Lab 9: Dictionaries, Defining Classes, and Generating Graphs
~~ Staggered Extension ~~
Generating the graphs and creating the web pages are due Monday before class.
Goals
After the lab, you should be proficient at
- using dictionaries to solve problems
- creating and testing your own classes from a specification
- developing a larger program using a class to solve a problem
- using a common third-party library to generate graphs
Objective: Review
Review the slides for today's lab.
Objective: Set Up
- Run labhelp
- Copy
/csci/courses/cs111/handouts/lab9and all of its contents (which means what command-line option should you use?) into yourcs111directory. - Copy
test.pyfromlab8into yourlab9directory.
Objective: Programming in Python
We'll practice writing several Python programs, each in their own text file. Name the files, as usual.
Your programs will be graded on correctness, style, efficiency, and how well you tested them. Make sure you adhere to the good development and testing practices we discussed in class. Your code should be readable and your output should be useful and well-formatted.
- (10) Using a dictionary object, create a program that maps a
letter to an example word that starts with that letter. You must
have at least three entries in your dictionary. Then, print out
the dictionary so that it looks similar to a children's book, and
the keys are printed in alphabetical order. Example output looks
like:
Children's Book Favorites: f is for fiddle g is for goose z is for zoo
This is meant to be a simple warm up problem to get you using dictionaries. There is no input.
- (25) The most common last names for people in the United States
are Smith, Johnson, and Williams. (Source: US
Census) The most common first names for females over the last
100 years are Mary (by a lot!), Patricia, and Jennifer and for males are
James, John, and Robert.
(Source: Social
Security Agency)
In this program, you are going to count how many times each name occurs among W & L students.

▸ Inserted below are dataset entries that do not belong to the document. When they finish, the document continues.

(** Everything one connection update does, for every shape of update. *)
Lemma handleConnectionUpdate_log (update : connection_update) (w : world) :
  let closed := is_string "close" (connection update) in
  let opened := is_string "open" (connection update) in
  let logged_out := is_num (loggedOut E) (statusCode update) in
  let bound := global_bound E "join" && global_bound E "rimraf" in
  let wiped := closed && logged_out && bound
               && negb (rimraf_fails E (PATH_BASE E)) in
  handleConnectionUpdate E update w
  = if closed && logged_out && negb bound then w
    else
      {| session_on_disk := if wiped then false else session_on_disk w;
         log := (log w
                 ++ (if closed
                     then if logged_out then [Rimraf (PATH_BASE E)]
                          else [InitBailey (session_on_disk w)]
                     else [])
                 ++ (if opened
                     then [BindVendor; InitBusEvents; Emit "ready" (VBool true)]
                     else [])
                 ++ (if truthy (qr update) then [Emit "qr" (qr update)] else [])
                 ++ (if wiped then [InitBailey false] else []))%list |}.
Proof.
  intros closed opened logged_out bound wiped.
  unfold handleConnectionUpdate, handle_sync, on_close, clearSessionAndRestart.
  fold closed opened logged_out bound. subst wiped.
  unfold rimraf_completes, initBailey, record.
  destruct w as [s l].
  destruct closed, opened, logged_out, bound, (truthy (qr update)),
    (rimraf_fails E (PATH_BASE E));
    cbn; rewrite <- ?app_assoc; cbn; rewrite ?app_nil_r; reflexivity.
Qed.

(** The handler's promise rejects exactly on a logged-out close that finds
    [join] or [rimraf] undefined. *)
Lemma settlement_cases (update : connection_update) (w : world) :
  settlement E update w
  = if is_string "close" (connection update)
       && is_num (loggedOut E) (statusCode update)
       && negb (global_bound E "join" && global_bound E "rimraf")
    then Throw ReferenceError else Return tt.
Proof.
  unfold settlement, handle_sync, on_close, clearSessionAndRestart.
  destruct (is_string "close" (connection update)),
    (is_num (loggedOut E) (statusCode update)),
    (global_bound E "join" && global_bound E "rimraf"); reflexivity.
Qed.

End ConnectionUpdate.

(** X7: on an update reporting the connection open, the handler binds the
    socket as vendor, wires the bus events and then emits [ready] with
    [true], followed by the QR announcement if the update carries one; it
    starts no connecting cycle and deletes nothing. *)
Theorem open_makes_ready (E : env) (update : connection_update) (w : world) :
  Js.is_string "open" (connection update) = true ->
  Lifecycle.handleConnectionUpdate E update w
  = {| session_on_disk := session_on_disk w;
       log := (log w
               ++ [BindVendor; InitBusEvents; Emit "ready" (VBool true)]
               ++ (if Js.truthy (qr update) then [Emit "qr" (qr update)] else []))%list |}.
Proof.
  intros Ho. rewrite handleConnectionUpdate_log. rewrite Ho.
  assert (Hc : Js.is_string "close" (connection update) = false).
  { destruct (connection update); try reflexivity. cbn in Ho |- *.
    apply String.eqb_eq in Ho. now subst. }
  rewrite Hc. cbn. now rewrite app_nil_r.
Qed.

Lemma open_makes_ready_witness :
  Lifecycle.handleConnectionUpdate Samples.E0
    {| connection := VStr "open"; lastDisconnect := VUndef; qr := VUndef |}
    Samples.w0
  = {| session_on_disk := true;
       log := [BindVendor; InitBusEvents; Emit "ready" (VBool true)] |}.
Proof.
  apply (open_makes_ready Samples.E0
           {| connection := VStr "open"; lastDisconnect := VUndef; qr := VUndef |}
           Samples.w0 eq_refl).
Defined.
(** The whole function, when the download goes through. *)
Lemma speed_test_goes_through (net : network) (url : string) (timeout : Z)
    (c : console) (r : response) (total_size : option Z) :
  goes_through net url timeout r total_size ->
  test_image_download_speed net url timeout c
  = (Returned
       (measured_result url (total_length (body_chunks r))
          (time_time_at net (S (clock_reads c))
           - time_time_at net (clock_reads c))),
     wrote (file_size_line total_size
              :: progress_texts total_size (body_chunks r) ++ [newline]) 2
       (after_banner url c)).
Proof.
  intros (Hget & Hstatus & Hsize & Hstream).
  rewrite test_image_download_speed_unfold. unfold try_except.
  rewrite download_body_cases, Hget, Hstatus, Hsize, Hstream. reflexivity.
Qed.

(** The whole function, when something fails. *)
Lemma speed_test_fails (net : network) (url : string) (timeout : Z)
    (c : console) :
  (forall r total_size, ~ goes_through net url timeout r total_size) ->
  exists e c',
    test_image_download_speed net url timeout c
    = (Returned (failure_result url e), c').
Proof.
  intro Hno.
  rewrite test_image_download_speed_unfold. unfold try_except.
  rewrite download_body_cases.
  assert (Hhandled : forall e c1,
    exists e' c',
      match exn_class_of e with
      | RequestException =>
          (print ("Error downloading image: " ++ exn_str e) ;;;
           ret (failure_result url e)) c1
      | OtherException =>
          (print ("Unexpected error: " ++ exn_str e) ;;;
           ret (failure_result url e)) c1
      end = (Returned (failure_result url e'), c')).
  { intros e c1. destruct (exn_class_of e); unfold bind, print, ret; eauto. }
  destruct (requests_get net url timeout) as [r|e] eqn:Hget; [|apply Hhandled].
  destruct (status_error r) as [e|] eqn:Hstatus; [apply Hhandled|].
  destruct (declared_size net r) as [total_size|e] eqn:Hsize; [|apply Hhandled].
  destruct (stream_error r) as [e|] eqn:Hstream; [apply Hhandled|].
  exfalso. apply (Hno r total_size). repeat split; assumption.
Qed.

- Your program will read in a text file of names (one name per
line), count how many times each name occurs in the text file,
and print out the names (in alphabetical order) and the number
of times each name occurs. (Note that this problem is simpler
than the problem we solved in class because we know that the
only information on a line in the file is the name.)
There are five data files in the
datadirectory for you to process. Filedata/test.txtis provided as an easier first file to test. The remaining four files represent W&L undergraduate's last names, first names, female first names, and male first names.Execute your code on one file. (Start with
data/test.txt. Later,data/lastnames.txtfile will be the easiest data file to use to check if your work is correct because the file is in alphabetical order.) - Add (and update as appropriate) the following code to your
code to enable some "spot checks" for correctness.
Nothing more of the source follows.